**Activity**
Tally the lines in these records that hold the string "else", and reply with the number alone.

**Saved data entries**
(** X2. On a domain present in both samples, with readings within the
    range of the counter, the multi-domain delta is [after - before]: the
    same as the single-domain delta as long as the reading did not
    decrease; after a wrap it is negative, where the single-domain delta
    stays between zero and the range. *)
Theorem compute_rapl_delta_no_wrap_correction
  (before after : gmap string Q) (k : string) (vb va max_j : Q) :
  before !! k = Some vb -> after !! k = Some va ->
  (0 <= vb <= max_j)%Q -> (0 <= va <= max_j)%Q ->
  compute_rapl_delta before after !! k = Some (va - vb)%Q /\
  ((vb <= va)%Q -> delta_energy_wrap vb va max_j = (va - vb)%Q) /\
  ((va < vb)%Q ->
   (va - vb < 0)%Q /\ (0 <= delta_energy_wrap vb va max_j <= max_j)%Q /\
   forall d, compute_rapl_delta before after !! k = Some d ->
             (d < delta_energy_wrap vb va max_j)%Q).
Proof.
  intros Hb Ha Hvb Hva.
  assert (Hd : compute_rapl_delta before after !! k = Some (va - vb)%Q)
    by now rewrite compute_rapl_delta_lookup, Ha, Hb.
  split; [exact Hd|split].
  - intros Hle. destruct (delta_energy_wrap_cases vb va max_j) as [[_ ->]|[H _]];
      [reflexivity|lra].
  - intros Hlt.
    destruct (delta_energy_wrap_cases vb va max_j) as [[H _]|[_ E]]; [lra|].
    rewrite E. split; [lra|]. split; [lra|].
    intros d Hd'. rewrite Hd in Hd'. injection Hd' as <-. lra.
Qed.

Lemma compute_rapl_delta_no_wrap_correction_witness :
  compute_rapl_delta {[ "core" := 95%Q ]} {[ "core" := 5%Q ]} !! "core"
    = Some (5 - 95)%Q /\
  (5 - 95 < 0)%Q /\ (0 <= delta_energy_wrap 95 5 100 <= 100)%Q.
Proof.
  assert (Hb : ({[ "core" := 95%Q ]} : gmap string Q) !! "core" = Some 95%Q)
    by reflexivity.
  assert (Ha : ({[ "core" := 5%Q ]} : gmap string Q) !! "core" = Some 5%Q)
    by reflexivity.
  assert (Hvb : (0 <= 95 <= 100)%Q) by (split; discriminate).
  assert (Hva : (0 <= 5 <= 100)%Q) by (split; discriminate).
  destruct (compute_rapl_delta_no_wrap_correction _ _ "core" 95 5 100 Hb Ha Hvb Hva)
    as (Hd & _ & Hw).
  split; [exact Hd|]. destruct (Hw eq_refl) as (Hn & Hr & _).
  split; [exact Hn | exact Hr].
Defined.

(** ** Bounds of the worker count *)

(** X4. With at least one core (and fewer than [2^53]) and fractions
    [0 <= f1 <= f2 <= 1], the worker count is at least 1, does not decrease
    when the fraction grows and never exceeds the number of cores; it is
    more than the requested share [cores * f1] minus one core and, once
    that share reaches one core, at most the share plus one core. *)
Theorem cores_to_use_bounds (cores : Z) (f1 f2 : Q) :
  1 <= cores < 2 ^ 53 -> (0 <= f1)%Q -> (f1 <= f2)%Q -> (f2 <= 1)%Q ->
  1 <= cores_to_use cores f1 /\
  cores_to_use cores f1 <= cores_to_use cores f2 /\
  cores_to_use cores f2 <= cores /\
  (inject_Z cores * f1 < inject_Z (cores_to_use cores f1) + 1)%Q /\
  ((1 <= inject_Z cores * f1)%Q ->
   (inject_Z (cores_to_use cores f1) <= inject_Z cores * f1 + 1)%Q).
Proof.
  intros Hc H0 H12 H1.
  assert (Hoi : (0 <= Binary64.of_int cores)%Q) by (apply of_int_nonneg; lia).
  assert (Hmono : (Binary64.mul (Binary64.of_int cores) f1
                   <= Binary64.mul (Binary64.of_int cores) f2)%Q).
  { unfold Binary64.mul. apply round_mono.
    assert (Hd : (0 <= Binary64.of_int cores * (f2 - f1))%Q)
      by (apply Qmult_le_0_compat; lra).
    assert (Hd' : (Binary64.of_int cores * (f2 - f1)
                   == Binary64.of_int cores * f2 - Binary64.of_int cores * f1)%Q)
      by ring.
    lra. }
  destruct (sized_bounds cores f1) as [[Hlo Hhi] _]; [lia | lra | lra |].
  destruct (sized_bounds cores f2) as [_ Htop]; [lia | lra | lra |].
  pose proof (Qlt_floor (inject_Z cores * f1)) as Hlt.
  pose proof (Qfloor_le (inject_Z cores * f1)) as Hfl.
  split; [unfold cores_to_use; lia|]. split; [|split; [|split]].
  - unfold cores_to_use.
    rewrite !sized_floor by (lia || lra).
    pose proof (Qfloor_resp_le _ _ Hmono). lia.
  - unfold cores_to_use. lia.
  - eapply Qlt_le_trans; [exact Hlt|].
    change (inject_Z (Qfloor (inject_Z cores * f1) + 1)
            <= inject_Z (cores_to_use cores f1) + inject_Z 1)%Q.
    rewrite <- inject_Z_plus, <- Zle_Qle. unfold cores_to_use. lia.
  - intros Hone. pose proof (Qfloor_resp_le _ _ Hone) as Hf1.
    change 1%Q with (inject_Z 1) in Hf1. rewrite Qfloor_Z in Hf1.
    apply Qle_trans with (inject_Z (Qfloor (inject_Z cores * f1) + 1)).
    + rewrite <- Zle_Qle. unfold cores_to_use. lia.
    + rewrite inject_Z_plus. change (inject_Z 1) with 1%Q. lra.
Qed.

Lemma cores_to_use_bounds_witness :
  1 <= cores_to_use 12 (Binary64.round 0.6) /\
  cores_to_use 12 (Binary64.round 0.6) <= cores_to_use 12 (Binary64.round 0.9) /\
  cores_to_use 12 (Binary64.round 0.9) <= 12.
Proof.
  assert (Hc : 1 <= 12 < 2 ^ 53) by lia.
  assert (H0 : (0 <= Binary64.round 0.6)%Q) by (vm_compute; discriminate).
  assert (H12 : (Binary64.round 0.6 <= Binary64.round 0.9)%Q)
    by (vm_compute; discriminate).
  assert (H1 : (Binary64.round 0.9 <= 1)%Q) by (vm_compute; discriminate).
  destruct (cores_to_use_bounds 12 _ _ Hc H0 H12 H1) as (A & B & C & _).
  exact (conj A (conj B C)).
Defined.
Lemma step_dialogOpen (s : State) (e : Event) :
  dialogOpen (step s e)
  = match e with
    | CardClick _ => true
    | CloseDialog => false
    | _ => dialogOpen s
    end.
Proof.
  destruct e; simpl; try reflexivity.
  - case_match; reflexivity.
  - case_match; [reflexivity|]. rewrite fetchData_unfold. reflexivity.
  - case_match; [reflexivity|]. rewrite fetchData_unfold. reflexivity.
  - rewrite fetchData_unfold. reflexivity.
  - unfold advance, useDebounce_expire. repeat case_match; simpl; try reflexivity.
    rewrite fetchData_unfold. reflexivity.
  - apply deliver_dialogOpen.
Qed.

(** X4: an open dialog always has a record to show: in no reachable
    state is the dialog open with [dialogData] empty, so the "No data"
    text is never on screen. *)
Theorem open_dialog_has_data (tr : list Event) :
  dialogOpen (run mounted tr) = true -> dialog_falls_back (run mounted tr) = false.
Proof.
  apply (run_invariant (fun s => dialogOpen s = true -> dialog_falls_back s = false)).
  - intros s e IH. unfold dialog_falls_back in *.
    rewrite step_dialogOpen, step_dialogData.
    destruct e; auto; discriminate.
  - discriminate.
Qed.

Lemma open_dialog_has_data_witness :
  dialog_falls_back
    (run mounted [CardClick (mapApiToItem (sample_record "s1" playlist)); SetTab tab_episodes])
  = false.
Proof.
  apply (open_dialog_has_data
           [CardClick (mapApiToItem (sample_record "s1" playlist)); SetTab tab_episodes]).
  reflexivity.
Defined.

(** X5: at most one cycle is live: in every reachable state a cycle whose
    signal has not been aborted is the one started last, the one
    [abortRef] points to. *)
Theorem only_latest_cycle_is_live (tr : list Event) (c : nat) (cy : Cycle) :
  cycles (run mounted tr) !! c = Some cy -> cy_aborted cy = false ->
  abortRef (run mounted tr) = Some c /\ length (cycles (run mounted tr)) = S c.
Proof.
  intros Hc Ha.
  destruct (run_consistent tr mounted mounted_consistent)
    as (L & cyL & H1 & H2 & H3 & _ & _ & _ & _ & _ & _ & Hold).
  assert (Hlt : c < length (cycles (run mounted tr))) by (eapply lookup_lt_Some; eauto).
  destruct (decide (c = L)) as [->|Hne]; [auto|].
  assert (HcL : c < L) by lia.
  rewrite (Hold c cy HcL Hc) in Ha. discriminate Ha.
Qed.
(** * JsonMcpTool: dot-notation paths over JSON documents

    A shallow embedding of the Go packages [pathresolver], [jsonhandler]
    and [operations], and the properties of their path resolution, of the
    document edits and of the file layer (cache and atomic write). *)

From Stdlib Require Import ZArith Floats.SpecFloat Strings.Ascii Strings.Byte.
From stdpp Require Import gmap strings list fin_maps.

Set Warnings "-register-all".
Local Open Scope string_scope.
Local Open Scope Z_scope.

(** ** Go values

    [json.Unmarshal] into [interface{}] yields nil, bool, float64, string,
    [[]interface{}] and [map[string]interface{}]. *)

Inductive Value :=
  | VNull
  | VBool (b : bool)
  | VNumber (f : spec_float)
  | VString (s : string)
  | VArray (l : list Value)
  | VObject (m : gmap string Value).

(** A value of static type [map[string]interface{}]: the nil map (what
    [json.Unmarshal] leaves for the text [null]) or a map. *)
Inductive GoMap :=
  | nilMap
  | mkMap (m : gmap string Value).

(** Reading a nil map behaves as reading an empty one. *)
Definition entries (d : GoMap) : gmap string Value :=
  match d with
  | nilMap => ∅
  | mkMap m => m
  end.

(** The conversion of a [map[string]interface{}] to [interface{}]. *)
Definition toValue (d : GoMap) : Value := VObject (entries d).

Definition isNil (d : GoMap) : bool :=
  match d with
  | nilMap => true
  | mkMap _ => false
  end.

(** ** Package strings *)

Module strings.

(** [strings.Split(s, sep)] for a one-byte separator: "a..b" gives
    ["a"; ""; "b"], and the empty string gives [""]. *)
Fixpoint Split (s : string) (sep : ascii) : list string :=
  match s with
  | EmptyString => [EmptyString]
  | String c rest =>
      if decide (c = sep) then EmptyString :: Split rest sep
      else match Split rest sep with
           | piece :: pieces => String c piece :: pieces
           | [] => [String c EmptyString]
           end
  end.

(** [strings.Join(elems, sep)]. *)
Fixpoint Join (elems : list string) (sep : string) : string :=
  match elems with
  | [] => ""
  | [e] => e
  | e :: rest => e +:+ sep +:+ Join rest sep
  end.

(** [strings.Contains(s, sep)] for a one-byte [sep]. *)
Fixpoint ContainsByte (s : string) (sep : ascii) : bool :=
  match s with
  | EmptyString => false
  | String c rest => if decide (c = sep) then true else ContainsByte rest sep
  end.

End strings.

Definition dot : ascii := "."%char.

(** ** Errors

    The sentinel errors of the three packages. Two sentinels of different
    packages with the same text are different errors for [errors.Is]. *)

Inductive Sentinel :=
  (* pathresolver *)
  | PR_ErrInvalidPath | PR_ErrKeyNotFound | PR_ErrPathError
  | PR_ErrPathConflict | PR_ErrNotObject
  (* jsonhandler *)
  | JH_ErrFileNotFound | JH_ErrInvalidJSON | JH_ErrFileReadError
  | JH_ErrFileWriteError | JH_ErrParseError | JH_ErrUnknownError
  (* operations *)
  | OP_ErrKeyNotFound | OP_ErrKeyExists | OP_ErrInvalidPath
  | OP_ErrInvalidJSON | OP_ErrFileNotFound | OP_ErrAddKeyError
  | OP_ErrUpdateKeyError | OP_ErrRemoveKeyError | OP_ErrRenameKeyError
  | OP_ErrSameKey.

Global Instance Sentinel_eq_dec : EqDecision Sentinel.
Proof. solve_decision. Defined.

(** The text given to [errors.New]. *)
Definition sentinel_text (s : Sentinel) : string :=
  match s with
  | PR_ErrInvalidPath => "INVALID_PATH"
  | PR_ErrKeyNotFound => "KEY_NOT_FOUND"
  | PR_ErrPathError => "PATH_ERROR"
  | PR_ErrPathConflict => "PATH_CONFLICT"
  | PR_ErrNotObject => "NOT_OBJECT"
  | JH_ErrFileNotFound => "FILE_NOT_FOUND"
  | JH_ErrInvalidJSON => "INVALID_JSON"
  | JH_ErrFileReadError => "FILE_READ_ERROR"
  | JH_ErrFileWriteError => "FILE_WRITE_ERROR"
  | JH_ErrParseError => "PARSE_ERROR"
  | JH_ErrUnknownError => "UNKNOWN_ERROR"
  | OP_ErrKeyNotFound => "KEY_NOT_FOUND"
  | OP_ErrKeyExists => "KEY_EXISTS"
  | OP_ErrInvalidPath => "INVALID_PATH"
  | OP_ErrInvalidJSON => "INVALID_JSON"
  | OP_ErrFileNotFound => "FILE_NOT_FOUND"
  | OP_ErrAddKeyError => "ADD_KEY_ERROR"
  | OP_ErrUpdateKeyError => "UPDATE_KEY_ERROR"
  | OP_ErrRemoveKeyError => "REMOVE_KEY_ERROR"
  | OP_ErrRenameKeyError => "RENAME_KEY_ERROR"
  | OP_ErrSameKey => "SAME_KEY"
  end.

(** An error value: the sentinel it wraps (through the one [%w] of the
    [fmt.Errorf] that built it, if any) and its message. *)
Record error := mkError {
  wraps : option Sentinel;
  message : string
}.

(** [fmt.Errorf("%w" + rest, s, ...)], [rest] already formatted. *)
Definition Errorf_w (s : Sentinel) (rest : string) : error :=
  {| wraps := Some s; message := sentinel_text s +:+ rest |}.

(** [fmt.Errorf(text, ...)] without [%w], [text] already formatted. *)
Definition Errorf (text : string) : error :=
  {| wraps := None; message := text |}.
Lemma sum_Z_perm l k : l ≡ₚ k → sum_Z l = sum_Z k.
Proof. induction 1; simpl; lia. Qed.

(** The Go loop [for ... { sum += x }] over [int64] computes the exact sum
    modulo 2^64. *)
Definition sum_i64 (acc : Z) (l : list Z) : Z := foldl (λ s x, i64 (s + x)) acc l.

Lemma sum_i64_wraps l acc : in_i64 acc → sum_i64 acc l = i64 (acc + sum_Z l).
Proof.
  revert acc. induction l as [|x l IH]; intros acc Hacc; simpl.
  - rewrite Z.add_0_r. by rewrite i64_id.
  - unfold sum_i64 in *. simpl. rewrite IH by apply i64_range.
    rewrite i64_add_l. f_equal. lia.
Qed.

(** ** Sorted selections *)

Lemma StronglySorted_filter {A} (R : A → A → Prop) (P : A → Prop) `{∀ x, Decision (P x)} l :
  StronglySorted R l → StronglySorted R (filter P l).
Proof.
  induction 1 as [|x l Hl IH Hx]; [constructor|]. rewrite filter_cons. case_decide; [|done].
  constructor; [done|]. rewrite Forall_forall in *. intros y Hy.
  apply list_elem_of_filter in Hy as [_ Hy]. auto.
Qed.

(** The two filters that need no look at the elements. *)
Lemma filter_none {A} (P : A → Prop) `{∀ x, Decision (P x)} (l : list A) :
  (∀ x, x ∈ l → ¬ P x) → filter P l = [].
Proof.
  induction l as [|x l IH]; intros H'; [done|].
  rewrite filter_cons_False by (apply H'; set_solver). apply IH. set_solver.
Qed.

**Task response**
2